I've never been convinced by Modern Logic's use of Truth Tables in the case of the implication. As I see it, the logicians' justification for using them in this case is not convincing at all, to say the least. And it's not just me. Many professional logicians take issue with the official dogma. It's also not new. One guy wrote a book on the subject in 1908 I think, broadly saying that the kind of formal logic proposed in Modern Logic didn't correspond to what humans do intuitively.
The earliest moanings I read about it were in Quine's
Mathematical Logic. It's not new, and it still trips students up, myself included back in 2004.
Whatever complaints you muster, you ultimately want something like the material conditional, whether or not it is the appropriate translation for the English "implies." The conditional, for starters, is that thing which gives you:
P ⊦ Q
therefore:
⊦ P → Q
This is either the deduction theorem, or implication introduction, and it's a big deal.
The truth table for implication is another matter. One basic requirement of implication is that it should be the "exponential" for the lattice of truth values. In the case of Boolean logic, where there are basically only two truth values, you're in this stupidly trivial world where you get the strange equivalence (p → q) ↔ (¬p ∨ q), which makes implication kind of pathetic. It has me suggesting to students that they should simply read classical implication "p → q" as nothing more than "either p is false or q is true."
But in intuitionistic logic, that translation won't fly, and implication feels a lot more "causal." You can start reading the implication arrow as saying that, from p, you can produce q, and I think there's something a lot more intuitive in that reading.
So, what do you think on this issue. Is formal logic an apt rendering of our logical intuitions? Is it perhaps even better? Or do you feel it is somehow flawed and if so why is it so difficult to put it right? Unless maybe you know of some system of formal logic which, unlike the official dogma is a perfect interpretation of the human sense of logic?
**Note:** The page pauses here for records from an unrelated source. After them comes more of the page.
(** The drive behind the ports: its state, its registers and its sectors of
    256 words.  [prompt] says that it has settled before the next register is
    written. *)
Class AtaLaws (A : Type) `{AtaPorts A} := {
  ata_state_of : A → ata_state;
  ata_reg : A → Z → Z;
  ata_words : A → Z → list Z;
  ata_lba a := Z.lor (Z.shiftl (Z.land (ata_reg a ATA_DRIVE) 0x0F) 24)
    (Z.lor (Z.shiftl (ata_reg a ATA_LBA_HIGH) 16) (Z.lor (Z.shiftl (ata_reg a ATA_LBA_MID) 8) (ata_reg a ATA_LBA_LOW)));
  ata_sector_words a l : length (ata_words a l) = 256%nat ∧ Forall (λ w, 0 <= w < 65536) (ata_words a l);
  ata_takes_register a p v : ata_state_of a = Idle → p ∈ task_file →
    ata_state_of (outb a p v) = Idle ∧ (∀ q, ata_reg (outb a p v) q = if q =? p then v else ata_reg a q) ∧
    ∀ l, ata_words (outb a p v) l = ata_words a l;
  ata_starts_read a : ata_state_of a = Idle → ata_reg a ATA_SECTOR_COUNT = 1 → Z.land (ata_reg a ATA_DRIVE) 0xE0 = 0xE0 →
    ∃ n, (n < kPolls)%nat ∧ ata_state_of (outb a ATA_COMMAND 0x20) = Working n (Sending (ata_words a (ata_lba a))) ∧
      ∀ l, ata_words (outb a ATA_COMMAND 0x20) l = ata_words a l;
  ata_starts_write a : ata_state_of a = Idle → ata_reg a ATA_SECTOR_COUNT = 1 → Z.land (ata_reg a ATA_DRIVE) 0xE0 = 0xE0 →
    ∃ n, (n < kPolls)%nat ∧ ata_state_of (outb a ATA_COMMAND 0x30) = Working n (Receiving (ata_lba a) []) ∧
      ∀ l, ata_words (outb a ATA_COMMAND 0x30) l = ata_words a l;
  ata_reports a n t : ata_state_of a = Working n t →
    let '(st, a') := inb a ATA_STATUS in
    bsy st = (0 <? Z.of_nat n) ∧ (n = 0%nat → drq st = true) ∧ ata_state_of a' = Working (n - 1) t ∧ ∀ l, ata_words a' l = ata_words a l;
  ata_sends a w ws : ata_state_of a = Working 0 (Sending (w :: ws)) →
    let '(w', a') := inw a ATA_DATA in
    w' = w ∧ ata_state_of a' = (match ws with [] => Idle | _ => Working 0 (Sending ws) end) ∧ ∀ l, ata_words a' l = ata_words a l;
  ata_receives a l ws w : ata_state_of a = Working 0 (Receiving l ws) → (length ws < 255)%nat → 0 <= w < 65536 →
    ata_state_of (outw a ATA_DATA w) = Working 0 (Receiving l (ws ++ [w])) ∧ ∀ l', ata_words (outw a ATA_DATA w) l' = ata_words a l';
  ata_stores a l ws w : ata_state_of a = Working 0 (Receiving l ws) → length ws = 255%nat → Forall (λ w, 0 <= w < 65536) (ws ++ [w]) →
    ata_state_of (outw a ATA_DATA w) = Settling ∧
    ∀ l', ata_words (outw a ATA_DATA w) l' = if l' =? l then ws ++ [w] else ata_words a l';
  ata_flushes a : ata_state_of a = Settling →
    (ata_state_of (outb a ATA_COMMAND 0xE7) = Settling ∨ ata_state_of (outb a ATA_COMMAND 0xE7) = Idle) ∧
    ∀ l, ata_words (outb a ATA_COMMAND 0xE7) l = ata_words a l;
}.

Definition prompt (A : Type) `{AtaLaws A} : Prop := ∀ a : A, ata_state_of a = Settling → ata_state_of (outb a ATA_COMMAND 0xE7) = Idle.

(** Sectors addressed with 28 bits. *)
Definition kLbaLimit : Z := 268435456.

Section spec.
Context {A : Type} `{AL : AtaLaws A}.
Implicit Type a : A.

Definition sector_bytes a (l : Z) : list Z := concat (word_bytes <$> ata_words a l).

(** ** Waiting *)

Lemma wait_busy t n : ∀ to st a, (n < to)%nat → bsy st = (0 <? Z.of_nat n) → (n = 0%nat → drq st = true) → ata_state_of a = Working (n - 1) t →
  ∃ st' to' a', wait_while bsy to st a = (st', to', a') ∧ 0 < to' ∧ drq st' = true ∧ ata_state_of a' = Working 0 t ∧ ∀ l, ata_words a' l = ata_words a l.
Proof.
  induction n as [|n IH]; intros to st a Hto Hb Hd Ha.
  - exists st, (Z.of_nat to), a. split_and!; [|lia|by apply Hd|done|done]. destruct to; cbn [wait_while]; by rewrite Hb.
  - destruct to as [|to]; [lia|]. cbn [wait_while]. rewrite Hb, (proj2 (Z.ltb_lt 0 _)) by lia.
    replace (S n - 1)%nat with n in Ha by lia. unfold ata_status. pose proof (ata_reports a n t Ha) as Hr. destruct (inb a ATA_STATUS) as [st1 a1].
    destruct Hr as (Hb1 & Hd1 & Hs1 & Hw1). destruct (IH to st1 a1 ltac:(lia) Hb1 Hd1 Hs1) as (st' & to' & a' & E & H1 & H2 & H3 & H4).
    exists st', to', a'. split_and!; [done..|]. intros l. by rewrite H4, Hw1.
Qed.

Lemma wait_data_ready t n a : (n < kPolls)%nat → ata_state_of a = Working n t →
  ∃ a', wait_data a = (true, a') ∧ ata_state_of a' = Working 0 t ∧ ∀ l, ata_words a' l = ata_words a l.
Proof.
  intros Hn Ha. unfold wait_data, ata_status. pose proof (ata_reports a n t Ha) as Hr. destruct (inb a ATA_STATUS) as [st a1].
  destruct Hr as (Hb & Hd & Hs & Hw). destruct (wait_busy t n kPolls st a1 Hn Hb Hd Hs) as (st' & to' & a' & -> & H1 & H2 & H3 & H4).
  rewrite (proj2 (Z.leb_gt to' 0)) by lia. exists a'. assert (wait_while (λ st, negb (drq st)) kPolls st' a' = (st', 100000, a')) as ->.
  { unfold kPolls. destruct (Z.to_nat 100000) as [|k] eqn:E; [lia|]. cbn [wait_while]. rewrite H2. cbn [negb]. f_equal. f_equal. lia. }
  split_and!; [done..|]. intros l. by rewrite H4, Hw.
Qed.

(** ** One sector *)

Lemma drive_bits x : 0 <= x < 16 → Z.land (u8 (Z.lor 0xE0 x)) 0x0F = x ∧ Z.land (u8 (Z.lor 0xE0 x)) 0xE0 = 0xE0.
Proof.
  intros Hx. assert (∀ i, i ∈ seqZ 0 16 → Z.land (u8 (Z.lor 0xE0 i)) 0x0F = i ∧ Z.land (u8 (Z.lor 0xE0 i)) 0xE0 = 0xE0) as Hall.
  { apply Forall_forall. apply (bool_decide_unpack _). vm_compute. done. }
  apply Hall, elem_of_seqZ. lia.
Qed.

(** The four bytes put together again. *)
Lemma lba_pieces cur : 0 <= cur < kLbaLimit →
  Z.lor (Z.shiftl (Z.land (Z.shiftr cur 24) 0x0F) 24)
    (Z.lor (Z.shiftl (Z.land (Z.shiftr cur 16) 0xFF) 16) (Z.lor (Z.shiftl (Z.land (Z.shiftr cur 8) 0xFF) 8) (Z.land cur 0xFF))) = cur.
Proof.
  unfold kLbaLimit. intros Hc. change 0xFF with (Z.ones 8). change 0x0F with (Z.ones 4). rewrite !Z.land_ones, !Z.shiftr_div_pow2, !Z.shiftl_mul_pow2 by lia.
  rewrite (lor_low_bits 8 (cur / 2 ^ 8 mod 2 ^ 8 * 2 ^ 8)), (lor_low_bits 16 (cur / 2 ^ 16 mod 2 ^ 8 * 2 ^ 16)),
    (lor_low_bits 24 (cur / 2 ^ 24 mod 2 ^ 4 * 2 ^ 24)); first [lia | by apply Z.mod_mul | Z.div_mod_to_equations; lia].
Qed.

(** A command on an idle drive addresses the sector asked for. *)
Lemma start_command_ready a cur c :
  ata_state_of a = Idle → 0 <= cur < kLbaLimit →
  ∃ a1, start_command a cur c = outb a1 ATA_COMMAND c ∧ ata_state_of a1 = Idle ∧ ata_reg a1 ATA_SECTOR_COUNT = 1 ∧
    Z.land (ata_reg a1 ATA_DRIVE) 0xE0 = 0xE0 ∧ ata_lba a1 = cur ∧ ∀ l, ata_words a1 l = ata_words a l.
Proof.
  intros Ha Hc. unfold start_command.
  assert (∀ a p v, ata_state_of a = Idle → p ∈ task_file → ata_state_of (outb a p v) = Idle) as Hi by (intros; by apply ata_takes_register).
  assert (∀ a p v q, ata_state_of a = Idle → p ∈ task_file → ata_reg (outb a p v) q = if q =? p then v else ata_reg a q) as Hr
    by (intros; by apply ata_takes_register).
  assert (∀ a p v l, ata_state_of a = Idle → p ∈ task_file → ata_words (outb a p v) l = ata_words a l) as Hw by (intros; by apply ata_takes_register).
  assert (∀ p, bool_decide (p ∈ task_file) = true → p ∈ task_file) as Ht by (intros p; apply bool_decide_eq_true).
  destruct (drive_bits (Z.land (Z.shiftr cur 24) 0x0F)) as [Hd1 Hd2].
  { change 0x0F with (Z.ones 4). rewrite Z.land_ones by lia. apply Z.mod_pos_bound. lia. }
  eexists. split; [reflexivity|]. unfold ata_lba.
  repeat (rewrite Hr; [|repeat (apply Hi; [|by apply Ht]); exact Ha|by apply Ht]). cbn [Z.eqb ATA_SECTOR_COUNT ATA_LBA_LOW ATA_LBA_MID ATA_LBA_HIGH ATA_DRIVE Pos.eqb].
  split_and!; [repeat (apply Hi; [|by apply Ht]); exact Ha|done|done| |].
  - rewrite Hd1. by apply lba_pieces.
  - intros l. repeat (rewrite Hw; [|repeat (apply Hi; [|by apply Ht]); exact Ha|by apply Ht]). done.
Qed.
I don't think formal logic should strictly adhere to our intuitions, our psychology, or our language. All of modern mathematics starts at something intuitive and then abstracts towards some implied concept that can easily be a long distance from where you started. Logic is the same, IMO. What you end up with as the correct logic is probably not what you instantly thought of, and we shouldn't be trying to justify our informed end state based on how intuitive it is to the beginner.
Just compare how a modern mathematician understands basic geometry compared to a layperson.
Let's be specific: The implication (2 = 3) → (10/2 = 5) is true according to standard formal logic.
Do you agree? Do you disagree? And then why?
EB
I certainly want that implication to be true. It's saying that if you start from an impossible situation, then all bets are off, and you can end wherever you like. No-one will ever be running modus ponens on that implication anyway, because they'll never have evidence that 2 = 3 (unless you're an extreme pessimist, and I am: but then, I live dangerously.)
The first mathematician I've read who got close to this point is Hardy: in a proof by contradiction, you sacrifice the game. Everytime a mathematician entertains a falsehood,
all bets are off, and you can play whatever you want. All-bet-are-off (2 = 3) → (10/2 = 5). See the implication arrow as a transition between game states.
As for truth-tables, I'm a card-carrying constructivist, and we don't do truth-tables. If you're doing truth-tables, then you're really just doing arithmetic modulo 2, which is cool. That's much of computing, and not to be sniffed at.